§ Study material:
◇ ◇ ◇ ◇ ◇ ◇ ◇

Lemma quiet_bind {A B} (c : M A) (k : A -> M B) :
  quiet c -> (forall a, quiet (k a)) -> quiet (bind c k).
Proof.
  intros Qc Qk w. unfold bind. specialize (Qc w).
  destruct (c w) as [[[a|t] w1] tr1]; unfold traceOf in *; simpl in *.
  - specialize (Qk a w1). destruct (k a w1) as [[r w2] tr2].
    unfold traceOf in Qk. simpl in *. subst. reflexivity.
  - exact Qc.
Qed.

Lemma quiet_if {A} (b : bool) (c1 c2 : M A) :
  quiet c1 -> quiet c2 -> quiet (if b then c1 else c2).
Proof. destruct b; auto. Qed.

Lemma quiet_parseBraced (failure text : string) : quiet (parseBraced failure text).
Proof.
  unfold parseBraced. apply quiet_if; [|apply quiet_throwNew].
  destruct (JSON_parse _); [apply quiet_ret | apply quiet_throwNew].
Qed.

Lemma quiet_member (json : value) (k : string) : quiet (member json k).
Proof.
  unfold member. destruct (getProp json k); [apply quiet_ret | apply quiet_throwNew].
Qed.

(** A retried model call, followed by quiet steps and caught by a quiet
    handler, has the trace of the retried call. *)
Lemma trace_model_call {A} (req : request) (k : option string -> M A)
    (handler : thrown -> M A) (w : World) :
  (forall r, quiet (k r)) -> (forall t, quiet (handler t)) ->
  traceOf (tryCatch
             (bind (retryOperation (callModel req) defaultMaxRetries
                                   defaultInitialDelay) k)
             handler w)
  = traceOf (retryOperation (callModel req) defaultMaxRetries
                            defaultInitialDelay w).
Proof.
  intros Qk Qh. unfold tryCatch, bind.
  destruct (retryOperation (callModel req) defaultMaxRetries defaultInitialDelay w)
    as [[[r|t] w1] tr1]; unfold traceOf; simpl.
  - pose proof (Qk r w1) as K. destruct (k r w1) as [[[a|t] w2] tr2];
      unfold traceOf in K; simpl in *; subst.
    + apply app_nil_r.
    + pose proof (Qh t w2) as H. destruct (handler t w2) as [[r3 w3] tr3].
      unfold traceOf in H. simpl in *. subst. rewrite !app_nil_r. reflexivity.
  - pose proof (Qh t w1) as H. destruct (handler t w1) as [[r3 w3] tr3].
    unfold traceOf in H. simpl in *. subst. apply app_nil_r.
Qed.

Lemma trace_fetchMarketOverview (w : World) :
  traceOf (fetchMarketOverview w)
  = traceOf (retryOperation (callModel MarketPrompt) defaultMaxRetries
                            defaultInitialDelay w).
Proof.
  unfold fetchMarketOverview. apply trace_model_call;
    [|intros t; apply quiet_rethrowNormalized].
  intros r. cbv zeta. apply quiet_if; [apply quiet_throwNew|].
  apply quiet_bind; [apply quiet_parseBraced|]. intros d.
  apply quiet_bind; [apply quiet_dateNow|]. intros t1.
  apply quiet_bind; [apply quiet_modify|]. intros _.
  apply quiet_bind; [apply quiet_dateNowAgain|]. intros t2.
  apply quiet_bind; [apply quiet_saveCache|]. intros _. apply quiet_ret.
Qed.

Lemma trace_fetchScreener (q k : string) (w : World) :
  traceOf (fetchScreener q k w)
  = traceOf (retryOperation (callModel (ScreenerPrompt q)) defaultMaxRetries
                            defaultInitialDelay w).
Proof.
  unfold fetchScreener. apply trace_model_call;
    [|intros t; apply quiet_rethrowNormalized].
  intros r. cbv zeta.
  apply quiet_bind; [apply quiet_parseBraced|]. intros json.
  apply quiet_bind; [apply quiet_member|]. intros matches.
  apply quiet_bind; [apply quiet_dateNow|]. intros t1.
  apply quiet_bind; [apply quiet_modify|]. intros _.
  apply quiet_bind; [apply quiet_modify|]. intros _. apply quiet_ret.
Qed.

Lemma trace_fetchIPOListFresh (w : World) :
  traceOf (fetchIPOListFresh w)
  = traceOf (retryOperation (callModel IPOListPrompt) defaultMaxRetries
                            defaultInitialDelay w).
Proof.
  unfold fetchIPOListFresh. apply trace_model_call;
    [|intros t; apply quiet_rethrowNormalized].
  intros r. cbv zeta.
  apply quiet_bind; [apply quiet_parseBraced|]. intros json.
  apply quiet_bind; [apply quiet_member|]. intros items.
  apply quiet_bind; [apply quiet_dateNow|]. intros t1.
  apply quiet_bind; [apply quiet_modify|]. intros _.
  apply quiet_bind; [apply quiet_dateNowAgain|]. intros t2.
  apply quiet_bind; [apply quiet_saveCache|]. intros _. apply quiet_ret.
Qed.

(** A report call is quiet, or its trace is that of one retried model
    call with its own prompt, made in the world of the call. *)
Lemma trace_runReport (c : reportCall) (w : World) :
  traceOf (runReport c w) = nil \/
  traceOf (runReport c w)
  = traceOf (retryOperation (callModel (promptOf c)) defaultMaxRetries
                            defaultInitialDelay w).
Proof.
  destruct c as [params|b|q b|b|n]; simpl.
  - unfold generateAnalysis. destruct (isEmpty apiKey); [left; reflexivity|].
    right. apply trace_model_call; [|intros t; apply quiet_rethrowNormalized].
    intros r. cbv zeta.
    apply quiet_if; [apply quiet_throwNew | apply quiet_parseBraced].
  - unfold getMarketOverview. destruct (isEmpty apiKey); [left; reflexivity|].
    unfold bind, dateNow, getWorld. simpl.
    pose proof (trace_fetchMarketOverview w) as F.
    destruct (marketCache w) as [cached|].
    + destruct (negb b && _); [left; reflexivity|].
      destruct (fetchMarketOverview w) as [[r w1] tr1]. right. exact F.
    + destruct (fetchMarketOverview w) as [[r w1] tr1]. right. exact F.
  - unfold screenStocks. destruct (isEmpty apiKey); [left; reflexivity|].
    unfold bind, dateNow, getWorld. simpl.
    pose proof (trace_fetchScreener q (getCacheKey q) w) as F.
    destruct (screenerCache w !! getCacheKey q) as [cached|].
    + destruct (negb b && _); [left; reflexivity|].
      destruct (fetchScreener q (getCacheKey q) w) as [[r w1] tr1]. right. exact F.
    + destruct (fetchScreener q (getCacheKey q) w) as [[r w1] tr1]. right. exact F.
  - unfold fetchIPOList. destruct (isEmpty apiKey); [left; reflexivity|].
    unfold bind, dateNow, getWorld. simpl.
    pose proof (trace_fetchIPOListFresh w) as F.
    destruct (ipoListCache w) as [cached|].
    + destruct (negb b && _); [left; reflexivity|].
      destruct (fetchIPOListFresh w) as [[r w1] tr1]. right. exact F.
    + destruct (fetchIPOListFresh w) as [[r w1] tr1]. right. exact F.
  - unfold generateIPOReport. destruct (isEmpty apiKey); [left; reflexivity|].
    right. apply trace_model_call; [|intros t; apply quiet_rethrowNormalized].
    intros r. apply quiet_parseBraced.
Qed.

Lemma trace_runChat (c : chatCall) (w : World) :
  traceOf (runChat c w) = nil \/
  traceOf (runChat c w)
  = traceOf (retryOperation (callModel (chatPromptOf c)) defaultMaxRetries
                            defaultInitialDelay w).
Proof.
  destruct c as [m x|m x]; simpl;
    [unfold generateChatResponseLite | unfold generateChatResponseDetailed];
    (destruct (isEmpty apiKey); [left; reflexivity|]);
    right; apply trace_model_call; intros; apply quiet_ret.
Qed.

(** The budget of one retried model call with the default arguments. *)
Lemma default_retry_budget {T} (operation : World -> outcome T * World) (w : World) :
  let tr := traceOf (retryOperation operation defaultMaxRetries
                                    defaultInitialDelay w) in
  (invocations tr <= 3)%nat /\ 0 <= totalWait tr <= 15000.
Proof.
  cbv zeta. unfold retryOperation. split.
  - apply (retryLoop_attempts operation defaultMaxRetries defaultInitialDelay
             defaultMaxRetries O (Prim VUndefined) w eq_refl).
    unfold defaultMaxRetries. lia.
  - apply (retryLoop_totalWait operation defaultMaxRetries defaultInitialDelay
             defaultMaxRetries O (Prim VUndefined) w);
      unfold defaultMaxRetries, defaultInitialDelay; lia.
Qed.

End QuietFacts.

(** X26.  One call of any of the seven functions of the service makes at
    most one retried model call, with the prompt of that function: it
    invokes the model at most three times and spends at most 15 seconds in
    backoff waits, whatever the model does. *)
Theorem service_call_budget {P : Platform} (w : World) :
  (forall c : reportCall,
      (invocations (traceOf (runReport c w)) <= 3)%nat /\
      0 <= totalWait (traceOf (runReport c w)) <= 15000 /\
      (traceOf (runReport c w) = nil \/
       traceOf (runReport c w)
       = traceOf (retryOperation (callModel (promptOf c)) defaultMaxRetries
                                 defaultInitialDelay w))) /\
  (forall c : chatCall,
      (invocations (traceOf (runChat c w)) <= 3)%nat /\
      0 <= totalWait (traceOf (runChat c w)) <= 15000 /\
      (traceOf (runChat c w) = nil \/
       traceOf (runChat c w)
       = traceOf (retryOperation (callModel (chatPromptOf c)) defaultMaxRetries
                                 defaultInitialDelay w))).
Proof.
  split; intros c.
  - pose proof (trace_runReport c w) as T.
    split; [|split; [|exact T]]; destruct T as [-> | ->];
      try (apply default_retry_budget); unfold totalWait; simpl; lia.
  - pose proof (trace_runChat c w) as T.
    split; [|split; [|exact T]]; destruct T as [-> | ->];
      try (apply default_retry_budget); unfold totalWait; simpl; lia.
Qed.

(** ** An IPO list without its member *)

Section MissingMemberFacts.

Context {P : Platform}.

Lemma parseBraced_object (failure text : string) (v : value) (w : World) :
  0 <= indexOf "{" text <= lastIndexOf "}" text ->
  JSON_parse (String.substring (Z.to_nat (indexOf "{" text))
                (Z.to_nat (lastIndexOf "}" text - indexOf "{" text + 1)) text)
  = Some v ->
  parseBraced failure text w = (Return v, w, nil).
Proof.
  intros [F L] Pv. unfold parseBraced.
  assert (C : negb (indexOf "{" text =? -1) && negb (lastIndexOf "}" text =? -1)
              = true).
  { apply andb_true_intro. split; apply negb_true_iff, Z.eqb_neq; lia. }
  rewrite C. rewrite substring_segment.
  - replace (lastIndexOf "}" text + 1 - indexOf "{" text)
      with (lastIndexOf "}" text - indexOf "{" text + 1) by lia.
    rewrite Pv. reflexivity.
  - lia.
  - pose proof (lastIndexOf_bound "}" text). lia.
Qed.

◇ ◇ ◇ ◇ ◇ ◇ ◇

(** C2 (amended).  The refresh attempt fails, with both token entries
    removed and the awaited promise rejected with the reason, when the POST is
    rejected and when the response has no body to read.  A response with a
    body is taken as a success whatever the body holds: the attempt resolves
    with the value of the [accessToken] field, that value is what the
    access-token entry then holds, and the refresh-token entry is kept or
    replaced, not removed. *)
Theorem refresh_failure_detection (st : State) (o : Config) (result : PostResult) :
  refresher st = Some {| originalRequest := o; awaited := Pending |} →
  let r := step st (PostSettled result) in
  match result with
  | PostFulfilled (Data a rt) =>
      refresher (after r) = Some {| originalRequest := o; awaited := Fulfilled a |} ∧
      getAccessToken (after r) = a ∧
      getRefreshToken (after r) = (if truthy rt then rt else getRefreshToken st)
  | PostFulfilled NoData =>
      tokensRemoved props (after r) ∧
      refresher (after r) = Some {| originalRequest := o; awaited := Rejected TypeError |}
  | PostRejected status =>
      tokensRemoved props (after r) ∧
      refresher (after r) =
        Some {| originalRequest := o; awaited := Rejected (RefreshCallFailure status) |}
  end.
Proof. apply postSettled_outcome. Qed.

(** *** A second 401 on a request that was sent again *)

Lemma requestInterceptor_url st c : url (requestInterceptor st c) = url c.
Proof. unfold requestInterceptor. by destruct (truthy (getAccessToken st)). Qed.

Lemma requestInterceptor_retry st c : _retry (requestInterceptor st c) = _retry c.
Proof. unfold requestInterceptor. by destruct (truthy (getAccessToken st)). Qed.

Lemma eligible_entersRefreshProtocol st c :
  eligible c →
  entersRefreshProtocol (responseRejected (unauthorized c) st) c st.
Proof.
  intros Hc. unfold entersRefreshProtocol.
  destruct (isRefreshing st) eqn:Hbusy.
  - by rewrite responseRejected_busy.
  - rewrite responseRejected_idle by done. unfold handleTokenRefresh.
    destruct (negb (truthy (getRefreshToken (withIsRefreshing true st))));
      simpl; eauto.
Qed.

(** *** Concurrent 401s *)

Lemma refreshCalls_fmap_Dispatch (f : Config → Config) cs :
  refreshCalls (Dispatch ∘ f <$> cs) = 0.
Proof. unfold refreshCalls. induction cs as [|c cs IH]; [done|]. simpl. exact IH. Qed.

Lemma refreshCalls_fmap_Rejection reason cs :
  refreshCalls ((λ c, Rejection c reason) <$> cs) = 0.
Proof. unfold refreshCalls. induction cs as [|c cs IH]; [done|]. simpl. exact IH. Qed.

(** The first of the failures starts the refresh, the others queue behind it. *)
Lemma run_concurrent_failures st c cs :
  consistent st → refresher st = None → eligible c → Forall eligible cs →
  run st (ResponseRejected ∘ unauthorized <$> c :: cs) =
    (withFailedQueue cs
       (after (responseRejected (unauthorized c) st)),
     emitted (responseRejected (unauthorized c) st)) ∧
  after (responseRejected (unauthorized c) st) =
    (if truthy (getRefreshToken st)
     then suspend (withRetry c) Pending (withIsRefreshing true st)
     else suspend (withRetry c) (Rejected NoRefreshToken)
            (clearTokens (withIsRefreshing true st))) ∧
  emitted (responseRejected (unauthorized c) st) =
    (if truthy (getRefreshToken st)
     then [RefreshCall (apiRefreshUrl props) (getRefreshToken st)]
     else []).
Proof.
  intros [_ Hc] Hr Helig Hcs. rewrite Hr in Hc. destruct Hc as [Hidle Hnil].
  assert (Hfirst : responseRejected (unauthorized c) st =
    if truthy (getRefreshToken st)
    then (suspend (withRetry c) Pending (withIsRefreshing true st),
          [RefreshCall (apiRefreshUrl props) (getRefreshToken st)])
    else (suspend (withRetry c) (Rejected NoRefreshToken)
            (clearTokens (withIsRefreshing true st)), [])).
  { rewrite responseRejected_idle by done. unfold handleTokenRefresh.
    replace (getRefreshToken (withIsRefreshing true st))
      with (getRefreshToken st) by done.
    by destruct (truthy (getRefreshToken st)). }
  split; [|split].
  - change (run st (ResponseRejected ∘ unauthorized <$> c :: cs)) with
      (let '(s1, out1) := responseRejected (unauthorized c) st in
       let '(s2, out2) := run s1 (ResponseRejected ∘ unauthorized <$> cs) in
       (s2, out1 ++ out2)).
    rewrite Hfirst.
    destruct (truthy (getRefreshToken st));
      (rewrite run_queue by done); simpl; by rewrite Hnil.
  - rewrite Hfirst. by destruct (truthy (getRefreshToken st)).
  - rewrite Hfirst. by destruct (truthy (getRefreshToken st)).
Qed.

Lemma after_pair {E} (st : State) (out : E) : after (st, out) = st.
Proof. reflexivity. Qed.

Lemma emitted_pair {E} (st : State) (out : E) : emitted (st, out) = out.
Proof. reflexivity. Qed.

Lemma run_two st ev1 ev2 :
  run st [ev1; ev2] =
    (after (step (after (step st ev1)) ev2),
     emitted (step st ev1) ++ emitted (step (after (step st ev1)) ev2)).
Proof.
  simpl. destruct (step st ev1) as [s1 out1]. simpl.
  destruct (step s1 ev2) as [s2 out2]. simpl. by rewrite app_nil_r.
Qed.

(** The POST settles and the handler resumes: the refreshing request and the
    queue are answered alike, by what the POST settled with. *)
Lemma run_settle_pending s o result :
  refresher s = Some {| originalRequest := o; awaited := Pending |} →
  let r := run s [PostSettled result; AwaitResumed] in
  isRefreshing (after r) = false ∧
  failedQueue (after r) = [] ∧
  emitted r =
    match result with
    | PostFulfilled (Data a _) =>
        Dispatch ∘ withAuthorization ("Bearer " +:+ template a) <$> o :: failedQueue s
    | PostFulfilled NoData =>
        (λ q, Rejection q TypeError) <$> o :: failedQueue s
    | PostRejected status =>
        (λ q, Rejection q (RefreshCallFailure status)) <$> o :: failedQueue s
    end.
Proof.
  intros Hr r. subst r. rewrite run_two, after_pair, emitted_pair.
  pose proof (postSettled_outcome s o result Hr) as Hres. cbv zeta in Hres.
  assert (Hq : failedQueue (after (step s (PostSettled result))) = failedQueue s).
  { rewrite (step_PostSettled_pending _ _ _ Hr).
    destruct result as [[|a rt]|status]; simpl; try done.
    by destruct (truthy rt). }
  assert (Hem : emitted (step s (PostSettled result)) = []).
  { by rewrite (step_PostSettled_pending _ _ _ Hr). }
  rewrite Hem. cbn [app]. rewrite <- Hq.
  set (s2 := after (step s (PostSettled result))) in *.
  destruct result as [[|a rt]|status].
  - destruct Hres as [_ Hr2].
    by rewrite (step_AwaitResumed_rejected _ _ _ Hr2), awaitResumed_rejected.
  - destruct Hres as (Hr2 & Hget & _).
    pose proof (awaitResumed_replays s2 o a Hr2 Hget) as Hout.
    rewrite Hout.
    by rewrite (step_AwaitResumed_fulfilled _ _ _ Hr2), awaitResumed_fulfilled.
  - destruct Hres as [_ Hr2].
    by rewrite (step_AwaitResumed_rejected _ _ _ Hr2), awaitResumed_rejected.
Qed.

◇ ◇ ◇ ◇ ◇ ◇ ◇

§ Problem: Begin at the line that has "destruct (ipoListCache w) as [cached|]." in the entries above; stop after the line that has "(destruct (isEmpty apiKey);". Transcribe exactly those lines and no others.

§ Result of this task:
    destruct (ipoListCache w) as [cached|].
    + destruct (negb b && _); [left; reflexivity|].
      destruct (fetchIPOListFresh w) as [[r w1] tr1]. right. exact F.
    + destruct (fetchIPOListFresh w) as [[r w1] tr1]. right. exact F.
  - unfold generateIPOReport. destruct (isEmpty apiKey); [left; reflexivity|].
    right. apply trace_model_call; [|intros t; apply quiet_rethrowNormalized].
    intros r. apply quiet_parseBraced.
Qed.

Lemma trace_runChat (c : chatCall) (w : World) :
  traceOf (runChat c w) = nil \/
  traceOf (runChat c w)
  = traceOf (retryOperation (callModel (chatPromptOf c)) defaultMaxRetries
                            defaultInitialDelay w).
Proof.
  destruct c as [m x|m x]; simpl;
    [unfold generateChatResponseLite | unfold generateChatResponseDetailed];
    (destruct (isEmpty apiKey); [left; reflexivity|]);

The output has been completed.